The BB has 3 components:
- Middle line which is The 20 day simple moving average of the closing prices
- An upper band – this is the +2 standard deviation of the middle line
- A lower band – this is the -2 standard deviation of the middle line
The standard deviation (SD) is a statistical concept; which measures the variance of a particular variable from its average. In finance, the standard deviation of the stock price represents the volatility of a stock. For example, if the standard deviation of a stock is 12%, it is as good as saying that the volatility of the stock is 12%.
In BB, the standard deviation is applied on the 20 day SMA. The upper band indicates the +2 SD. By using a +2 SD, we simply multiply the SD by 2, and add it to the average.
For example if the 20 day SMA is 7800, and the SD is 75 (or 0.96%), then the +2 SD would be 7800 + (75*2) = 7950. Likewise, a -2 SD indicates we multiply the SD by 2, and subtract it from the average. 7800 – (2*75) = 7650.

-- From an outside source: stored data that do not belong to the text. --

Lemma map_replace_absent noteId (updated : Note) :
  (∀ k note, (k, note) ∈ m → note.(Note.id) = k) →
  noteId ∉ JSMap.keys m →
  map (replaceNote noteId updated) (JSMap.values m) = JSMap.values m.
Proof.
  induction m as [|[k0 n0] m' IH]; intros Hid Hk; [done|].
  unfold JSMap.keys, JSMap.values in *. cbn [map fst snd] in *.
  apply not_elem_of_cons in Hk as [Hk0 Hk].
  pose proof (Hid k0 n0 (list_elem_of_here _ _)) as Hn0.
  unfold replaceNote at 1. rewrite decide_False by congruence.
  rewrite IH; [done| |done]. intros k n Hin. apply Hid. by right.
Qed.
End NoteStoreValues.

Lemma values_delete (m : JSMap.t jsstring Note) (noteId : jsstring) :
  JSMap.wf m →
  (∀ k note, (k, note) ∈ m → note.(Note.id) = k) →
  JSMap.values (JSMap.delete noteId m)
  = filter (fun note => note.(Note.id) ≠ noteId) (JSMap.values m).
Proof.
  unfold JSMap.wf. induction m as [|[k0 n0] m IH]; intros Hwf Hid; [done|].
  rewrite keys_cons in Hwf. apply NoDup_cons in Hwf as [Hk0 Hwf].
  pose proof (Hid k0 n0 (list_elem_of_here _ _)) as Hn0.
  assert (Hid' : ∀ k note, (k, note) ∈ m → Note.id note = k).
  { intros k n Hin. apply Hid. by right. }
  cbn [JSMap.delete]. rewrite values_cons, filter_cons.
  destruct (decide (k0 = noteId)) as [->|Hne].
  - rewrite decide_False by (intros Hc; by apply Hc).
    by rewrite (filter_id_absent m noteId).
  - rewrite decide_True by congruence. rewrite values_cons. by rewrite IH.
Qed.

Lemma values_set_present (m : JSMap.t jsstring Note) (noteId : jsstring)
    (updated : Note) :
  JSMap.wf m →
  (∀ k note, (k, note) ∈ m → note.(Note.id) = k) →
  noteId ∈ JSMap.keys m →
  JSMap.values (JSMap.set noteId updated m)
  = map (replaceNote noteId updated) (JSMap.values m).
Proof.
  unfold JSMap.wf.
  induction m as [|[k0 n0] m IH]; intros Hwf Hid Hin.
  { by apply elem_of_nil in Hin. }
  rewrite keys_cons in Hwf. apply NoDup_cons in Hwf as [Hk0 Hwf].
  pose proof (Hid k0 n0 (list_elem_of_here _ _)) as Hn0.
  assert (Hid' : ∀ k note, (k, note) ∈ m → Note.id note = k).
  { intros k n Hin'. apply Hid. by right. }
  cbn [JSMap.set]. rewrite keys_cons in Hin. rewrite values_cons.
  cbn [map]. unfold replaceNote at 1.
  destruct (decide (k0 = noteId)) as [->|Hne].
  - rewrite decide_True by done. rewrite values_cons.
    by rewrite (map_replace_absent m noteId).
  - rewrite decide_False by congruence. rewrite values_cons, IH; try done.
    apply elem_of_cons in Hin as [?|?]; [congruence|done].
Qed.

(** ** Listing after [deleteNote] and [updateNote] *)

Lemma elem_get_wf {K V} `{EqDecision K} (k : K) (v : V) (m : JSMap.t K V) :
  JSMap.wf m → (k, v) ∈ m → JSMap.get k m = Some v.
Proof.
  unfold JSMap.wf. induction m as [|[k0 v0] m IH]; intros Hwf Hin.
  { by apply elem_of_nil in Hin. }
  rewrite keys_cons in Hwf. apply NoDup_cons in Hwf as [Hk0 Hwf].
  cbn [JSMap.get]. apply elem_of_cons in Hin as [[= -> ->]|Hin].
  - by rewrite decide_True.
  - rewrite decide_False; [by apply IH|].
    intros ->. by apply elem_keys in Hin.
Qed.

We now have the components of the BB:
- 20 day SMA = 7800
- Upper band = 7950
- Lower band = 7650
Statistically speaking, the current market price should hover around the average price of 7800. However, if the current market price is around 7950, then it is considered expensive with respect to the average, hence one should look at shorting opportunities with an expectation that the price will scale back to its average price.
Therefore the trade would be to sell at 7950, with a target of 7800.

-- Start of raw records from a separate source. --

Definition set_pts (fr : AudioFrame) (p : Z) : AudioFrame :=
  {| format := format fr; layout := layout fr; samples := samples fr;
     plane := plane fr; sample_rate := sample_rate fr;
     time_base := time_base fr; pts := Some p |}.

(** The FIFO remembers the attributes of the first frame written
    ([template]) and queues interleaved samples. *)
Record AudioFifo : Type := mkAudioFifo {
  template : option AudioFrame;
  queue : list Z;
  samples_written : Z;
  samples_read : Z
}.

(** [AudioFifo()]. *)
Definition AudioFifo_new : AudioFifo :=
  {| template := None; queue := []; samples_written := 0;
     samples_read := 0 |}.

(** Number of whole samples queued ([av_audio_fifo_size]). *)
Definition fifo_size (f : AudioFifo) : nat :=
  match template f with
  | None => 0
  | Some t => length (queue f) / nb_channels (layout t)
  end.

Definition same_parameters (t fr : AudioFrame) : bool :=
  Layout_eqb (layout t) (layout fr)
  && (sample_rate t =? sample_rate fr)%Z
  && match time_base t, time_base fr with
     | Some a, Some b => Fraction_eqb a b
     | _, _ => true
     end.

(** Timestamps per sample of a FIFO whose first frame had time base [tb]
    and rate [r]; it is 1 for the time base [1/r] used here, and 0 switches
    the timestamp bookkeeping off. *)
Definition pts_per_sample (t : AudioFrame) : Z :=
  match time_base t with
  | Some (num, den) =>
      if ((num =? 0) || (sample_rate t =? 0))%Z then 0%Z
      else (den / (num * sample_rate t))%Z
  | None => 0%Z
  end.

(** [AudioFifo.write(frame)]: an empty frame is ignored; the first frame
    fixes the template; a later frame must match it; a frame that carries
    a timestamp must continue the stream. *)
Definition AudioFifo_write (fr : AudioFrame) : M AudioFifo unit :=
  let* f := get in
  if samples fr =? 0 then ret tt
  else
    let* t :=
      match template f with
      | None =>
          put {| template := Some fr; queue := queue f;
                 samples_written := samples_written f;
                 samples_read := samples_read f |} ;;
          ret fr
      | Some t =>
          if same_parameters t fr then ret t else raise ValueError
      end in
    let* f := get in
    (match pts fr with
     | Some p =>
         if negb (pts_per_sample t =? 0)%Z
            && negb (p =? pts_per_sample t * samples_written f)%Z
         then raise ValueError else ret tt
     | None => ret tt
     end) ;;
    put {| template := template f; queue := queue f ++ plane fr;
           samples_written := (samples_written f + Z.of_nat (samples fr))%Z;
           samples_read := samples_read f |}.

Likewise if the current market price is around 7650, it is considered cheap with respect to the average prices, and hence one should look at buying opportunities with and expectation that the prices will scale back to its average price.

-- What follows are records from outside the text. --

(** * Memory layout notebook (doc/notebooks/memory_layout.ipynb)

    The notebook draws two datasets of two-dimensional samples, one stored
    sample after sample (shape N x 2) and one stored coordinate after
    coordinate (shape 2 x N), defines three cost functions over them and
    times a minimisation of each.

    Numbers.  The notebook computes in float64; here every float is a real
    number of [R], so rounding is left out and "equal within floating-point
    tolerance" reads as equality of reals.

    Arrays.  A numpy array is a flat buffer with a shape and strides, as
    numpy has it: [xy.T] is a view on the same buffer with shape and
    strides swapped.

    State.  The code cells run against the kernel's global names [rng],
    [xy1], [xy2] and [cost3]; a cell or a function is a computation in a
    state and error monad over these names. *)

From Stdlib Require Import Reals Lra Lia List ZArith Bool Arith.
Import ListNotations.

(** ** numpy: arrays, sums, random generator *)

Module Numpy.

Record ndarray : Type := mk_ndarray {
  buffer : list R;
  shape : nat * nat;
  strides : nat * nat          (* counted in elements, not bytes *)
}.

(** [a[i, j]]: the element [i * strides[0] + j * strides[1]] of the
    buffer.  numpy raises IndexError outside of the shape; every access
    below stays inside it. *)
Definition item (a : ndarray) (i j : nat) : R :=
  nth (i * fst (strides a) + j * snd (strides a)) (buffer a) 0%R.

(** A freshly allocated array is C-contiguous: rows follow one another. *)
Definition c_contiguous (buf : list R) (size : nat * nat) : ndarray :=
  {| buffer := buf; shape := size; strides := (snd size, 1) |}.

Definition swap (p : nat * nat) : nat * nat := (snd p, fst p).

(** [a.T]: same buffer, axes exchanged. *)
Definition T (a : ndarray) : ndarray :=
  {| buffer := buffer a; shape := swap (shape a); strides := swap (strides a) |}.

(** [np.sum] of a one-dimensional array. *)
Definition sum (v : list R) : R := fold_right Rplus 0%R v.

Therefore the trade would be to buy at 7650, with a target of 7800.
The upper and lower bands act as a trigger to initiate a trade.
The following is the chart of BPCL Limited,
The central black line is the 20 day SMA. The two red lines placed above and below the black like are the +2 SD, and -2SD. The idea is to short the stock when the price touches the upper band with an expectation that it will revert to average. Likewise one can go long when the price touches the lower band with an expectation it will revert to the average.
I have highlighted using a down arrow all the sell signals BB generated, while most of the signals worked quite well, there was a phase when the price stuck to the upper band. In fact the price continued to drift higher, and therefore even the upper band expanded. This is called an envelope expansion.
The BB’s upper and lower band together forms an envelope. The envelope expands, whenever the price drifts in a particular direction indicating a strong momentum. The BB signal fails when there is an envelope expansion. This leads us to an important conclusion; BB works well in sideways markets, and fails in a trending market.
Personally whenever, I use BB I expect the trade to start working in my favor almost immediately. If it does not, I start validating the possibility of an envelope expansion.